Republikbersuara.com, Batam – Sepanjang 2026, Bidang Profesi dan Pengamanan (Propam) Polda Kepri menerima 15 laporan dugaan pelanggaran anggota Polri melalui layanan pengaduan berbasis QR Code.
Aduan didominasi kasus asusila dan persoalan utang piutang, masing-masing sebanyak empat laporan. Selain itu, terdapat laporan dugaan penganiayaan, penyalahgunaan wewenang, arogansi, kekerasan dalam rumah tangga (KDRT), diskriminasi, hingga ketidakprofesionalan dalam penanganan perkara.
Menanggapi meningkatnya laporan tersebut, Kabid Propam Polda Kepri, Kombes Pol Eddwi Kurniayanto, menyatakan pihaknya terus mengoptimalkan layanan pengaduan digital guna mempermudah masyarakat melaporkan dugaan pelanggaran anggota kepolisian.
“Layanan ini mempercepat proses laporan tanpa harus memviralkan kasus di media sosial,” ujar Eddwi kepada awak media di ruang kerjanya beberapa waktu lalu.
Ia menjelaskan, laporan yang masuk melalui QR Code terhubung langsung dengan sistem pusat di Divisi Propam Polri. Setelah diterima di tingkat pusat, laporan akan dilimpahkan ke wilayah tugas terlapor untuk ditangani sesuai prosedur.
“Untuk saat ini masyarakat tidak perlu ribet. Tinggal scan QR Code, isi laporan sesuai fakta, langsung masuk sistem. Prosesnya lebih cepat dan transparan,” jelasnya.
Rincian Penanganan Laporan
Dari total 15 laporan yang diterima:
- 2 laporan terbukti melakukan pelanggaran
- 1 laporan tidak terbukti
- 4 laporan masih dalam proses penyelidikan (lidik)

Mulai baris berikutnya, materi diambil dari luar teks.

Module PlanNode.
#[local] Unset Elimination Schemes.
Inductive t : Type := mk {
  item : string;
  item_rate_per_s : Q;
  recipe_id : string;
  machine : string;
  machine_tier : Tier;
  machines_needed : Z;
  per_machine_ops_per_s : Q;
  effective_time_s : Q;
  effective_eut : Q;
  overclocks : Z;
  inputs : list (string * Q);
  children : list t
}.
(** All node occurrences of a tree, parent first. *)
Fixpoint nodes (n : t) : list t :=
  n :: flat_map nodes (children n).

End PlanNode.

Module Planner.

Record t : Type := mk { rb : RecipeBook.t }.

(** The messages of the cycle error and of the output error of
    [nomi_calc.py]. *)
Definition error_message (e : Exception) : string :=
  match e with
  | CycleDetected chain =>
      "Cycle detected while resolving " +:+ join_arrow chain
  | DoesNotOutput rid item =>
      "Recipe " +:+ rid +:+ " does not output " +:+ item
  | _ => ""
  end.

(** [_choose_output_amount]: [not amt] is true for a missing key and
    for the quantity zero. *)
Definition _choose_output_amount (r : Recipe.t) (item : string)
  : outcome Q :=
  match dict_get (Recipe.outputs r) item with
  | None => Raise (DoesNotOutput (Recipe.id r) item)
  | Some amt =>
      if Qeq_bool amt 0 then Raise (DoesNotOutput (Recipe.id r) item)
      else Ok amt
  end.

(** The loop over [inputs_rates] of [_solve_node], with the shared
    set [visited] threaded through the calls. *)
Fixpoint solve_children
    (solve : string -> Q -> gset string
             -> outcome (PlanNode.t * gset string))
    (inputs_rates : list (string * Q)) (visited : gset string)
  : outcome (list PlanNode.t * gset string) :=
  match inputs_rates with
  | [] => Ok ([], visited)
  | (in_item, in_rate) :: rest =>
      let! (child, visited) := solve in_item in_rate visited in
      let! (children, visited) := solve_children solve rest visited in
      Ok (child :: children, visited)
  end.

(** [_solve_node].  [visited] is one mutable set shared by all calls:
    the function takes it and returns it as the caller sees it
    afterwards.  [fuel] bounds the depth of the recursion. *)
Fixpoint _solve_node (fuel : nat) (self : t) (item : string)
    (rate_per_s : Q) (tier : Tier) (visited : gset string)
    {struct fuel} : outcome (PlanNode.t * gset string) :=
  match fuel with
  | O => OutOfFuel
  | S fuel' =>
    if bool_decide (item ∈ visited) then Raise (CycleDetected [item])
    else
    let visited := {[item]} ∪ visited in
    match RecipeBook.get_active_for (rb self) item with
    | None =>
        (* No recipe; treat as raw input *)
        Ok ({| PlanNode.item := item;
               PlanNode.item_rate_per_s := rate_per_s;
               PlanNode.recipe_id := "<none>";
               PlanNode.machine := "<raw input>";
               PlanNode.machine_tier := tier;
               PlanNode.machines_needed := 0;
               PlanNode.per_machine_ops_per_s := 0;
               PlanNode.effective_time_s := 0;
               PlanNode.effective_eut := 0;
               PlanNode.overclocks := 0;
               PlanNode.inputs := [];
               PlanNode.children := [] |}, visited)
    | Some r =>
      let! out_per_op := _choose_output_amount r item in
      let base_ticks := Z.max 1 (py_round (Recipe.time_s r / TICK_S)) in
      let! (eff_time_s, eff_eut, overclocks) :=
        match Recipe.base_eut r with
        | Some _ =>
            let! oc := OverclockingRules.apply (OverclockingRules.init tier)
                         base_ticks (Recipe.base_eut r) in
            Ok (seconds oc, eut oc, overclocks oc)
        | None => Ok ((inject_Z (Z.max base_ticks 1) * TICK_S)%Q, 0%Q, 0)
        end in
      if Qeq_bool eff_time_s 0 then Raise ZeroDivisionError else
      let ops_per_machine_per_s := (1 / eff_time_s)%Q in
      let required_ops_per_s := (rate_per_s / out_per_op)%Q in
      let machines :=
        Qceiling (required_ops_per_s / ops_per_machine_per_s) in
      (* Compute input rates and recursively build children *)
      let inputs_rates :=
        map (fun '(in_item, in_amt) =>
               (in_item, (required_ops_per_s * in_amt)%Q))
            (Recipe.inputs r) in
      let! (children, visited) :=
        solve_children (fun in_item in_rate visited =>
                          _solve_node fuel' self in_item in_rate tier
                                      visited)
                       inputs_rates visited in
      if bool_decide (item ∈ visited) then
        let visited := visited ∖ {[item]} in
        Ok ({| PlanNode.item := item;
               PlanNode.item_rate_per_s := rate_per_s;
               PlanNode.recipe_id := Recipe.id r;
               PlanNode.machine := Recipe.machine r;
               PlanNode.machine_tier := tier;
               PlanNode.machines_needed := machines;
               PlanNode.per_machine_ops_per_s := ops_per_machine_per_s;
               PlanNode.effective_time_s := eff_time_s;
               PlanNode.effective_eut := eff_eut;
               PlanNode.overclocks := overclocks;
               PlanNode.inputs := inputs_rates;
               PlanNode.children := children |}, visited)
      else Raise (KeyError item)
    end
  end.

End Planner.

End NomiCalc.

(* ===================================================================== *)
(** ** The rules as the specification words them *)
(* ===================================================================== *)

Module Spec.


(** Section 4.2: start from the override if present, else the default
    tier; if the recipe declares a minimum tier, raise the tier to that
    minimum when its capacity is below the capacity of the minimum. *)
Definition node_tier (override : option Tier) (default_tier : Tier)
    (minimum : option Tier) : Tier :=
  let start := default default_tier override in
  match minimum with
  | Some b =>
      if Oc.VOLTAGE_BY_TIER start <? Oc.VOLTAGE_BY_TIER b then b else start
  | None => start
  end.

(** Section 3: [machines_needed] is ceil(required operations/second
    / per-machine operations/second), the former being
    [rate / output quantity], the latter [1 / effective duration]. *)
Definition machines_needed (rate output_quantity effective_duration : Q)
  : Z :=
  Qceiling ((rate / output_quantity) / (1 / effective_duration)).



End Spec.

(* ===================================================================== *)
(** ** Resolved nodes *)
(* ===================================================================== *)

(** The input rates computed by one step of [_solve]. *)
Definition input_rates (r : Recipe.t) (rate_per_s out_amt : Q)
  : list (string * Q) :=
  map (fun '(in_item, in_amt) => (in_item, (rate_per_s / out_amt * in_amt)%Q))
      (Recipe.inputs r).

(** The node one step of [_solve] assembles for an item with recipe [r],
    once the output amount and the children are known. *)
Definition built_node (self : Planner.t) (item : string) (rate_per_s : Q)
    (default_tier : Tier) (overrides : option (gmap string Tier))
    (r : Recipe.t) (out_amt : Q) (children : list PlanNode.t) : PlanNode.t :=
  let tier := Planner._tier_for_node r default_tier overrides item in
  let eff := Planner.effective r tier in
  let ops := (1 / py_max (fst (fst eff)) (1 # 1000000000000))%Q in
  {| PlanNode.item := item;
     PlanNode.item_display := Planner.items_map self !! item;
     PlanNode.item_rate_per_s := rate_per_s;
     PlanNode.recipe_id := Recipe.id r;
     PlanNode.machine := Recipe.machine r;
     PlanNode.machine_tier := tier;
     PlanNode.machines_needed := Qceiling (rate_per_s / out_amt / ops);
     PlanNode.per_machine_ops_per_s := ops;
     PlanNode.effective_time_s := fst (fst eff);
     PlanNode.effective_eut := snd (fst eff);
     PlanNode.overclocks := snd eff;
     PlanNode.inputs := input_rates r rate_per_s out_amt;
     PlanNode.children := children |}.

(** What [_solve] stores in the node of an item, read off the catalog: the
    raw node if the item has no active recipe, otherwise the tier, the
    duration and power at that tier, the throughput, the machine count and
    the input rates, with one child per input. *)
Definition resolved (self : Planner.t) (default_tier : Tier)
    (overrides : option (gmap string Tier)) (nd : PlanNode.t) : Prop :=
  match RecipeBook.get_active_recipe (Planner.book self) (PlanNode.item nd) with
  | None =>
      nd = Planner.raw_node self (PlanNode.item nd)
             (PlanNode.item_rate_per_s nd) default_tier
  | Some r =>
      exists out_amt : Q,
        Planner._primary_output_amount r (PlanNode.item nd) = Ok out_amt
        /\ ~ (out_amt == 0)%Q
        /\ PlanNode.machine_tier nd
           = Planner._tier_for_node r default_tier overrides (PlanNode.item nd)
        /\ (PlanNode.effective_time_s nd, PlanNode.effective_eut nd,
            PlanNode.overclocks nd)
           = Planner.effective r (PlanNode.machine_tier nd)
        /\ PlanNode.per_machine_ops_per_s nd
           = (1 / py_max (PlanNode.effective_time_s nd) (1 # 1000000000000))%Q
        /\ PlanNode.machines_needed nd
           = Qceiling ((PlanNode.item_rate_per_s nd / out_amt)
                       / PlanNode.per_machine_ops_per_s nd)
        /\ PlanNode.recipe_id nd = Recipe.id r
        /\ PlanNode.machine nd = Recipe.machine r
        /\ PlanNode.inputs nd
           = map (fun '(in_item, in_amt) =>
                    (in_item,
                     (PlanNode.item_rate_per_s nd / out_amt * in_amt)%Q))
                 (Recipe.inputs r)
        /\ Forall2 (fun c (ir : string * Q) =>
                      PlanNode.item c = fst ir
                      /\ PlanNode.item_rate_per_s c = snd ir)
                   (PlanNode.children nd) (PlanNode.inputs nd)
  end.

(** [a] lists [b] among its inputs in its active recipe. *)
Definition consumes (self : Planner.t) (a b : string) : Prop :=
  exists r, RecipeBook.get_active_recipe (Planner.book self) a = Some r
            /\ b ∈ map fst (Recipe.inputs r).

(** A chain of items, each consumed by the one before. *)
Fixpoint chain (self : Planner.t) (l : list string) : Prop :=
  match l with
  | a :: (b :: _) as l' => consumes self a b /\ chain self l'
  | _ => True
  end.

- 1 laporan dilimpahkan ke pengawas penyidik (wasidik)
- 2 laporan dicabut oleh pelapor
- 2 laporan masih ditangani di tingkat polres
- 1 laporan di wilayah Bintan masih proses lidik
- 2 laporan di wilayah Lingga (1 dicabut, 1 masih proses)
Eddwi menegaskan, setiap laporan yang terbukti akan diproses melalui sidang kode etik dan penegakan disiplin. Pelapor juga akan menerima Surat Pemberitahuan Perkembangan Hasil Penyelidikan (SP2HP) secara berkala.
“Kami pastikan setiap laporan ditangani. Pelapor bisa memantau perkembangan melalui aplikasi karena prosesnya dimonitor Mabes,” katanya.
Ia juga memastikan identitas dan keselamatan pelapor dijamin kerahasiaannya. Untuk memperluas akses, QR Code layanan Propam telah disebar ke kantor pemerintahan, perkantoran swasta, pusat layanan publik, hingga area umum dan komunitas. Ke depan, layanan serupa akan diperluas ke lingkungan kampus serta ruang publik lainnya.
“Kami ingin pelayanan maksimal dan transparan. Masyarakat silakan melapor sesuai fakta, kami pastikan setiap aduan diproses,” pungkasnya.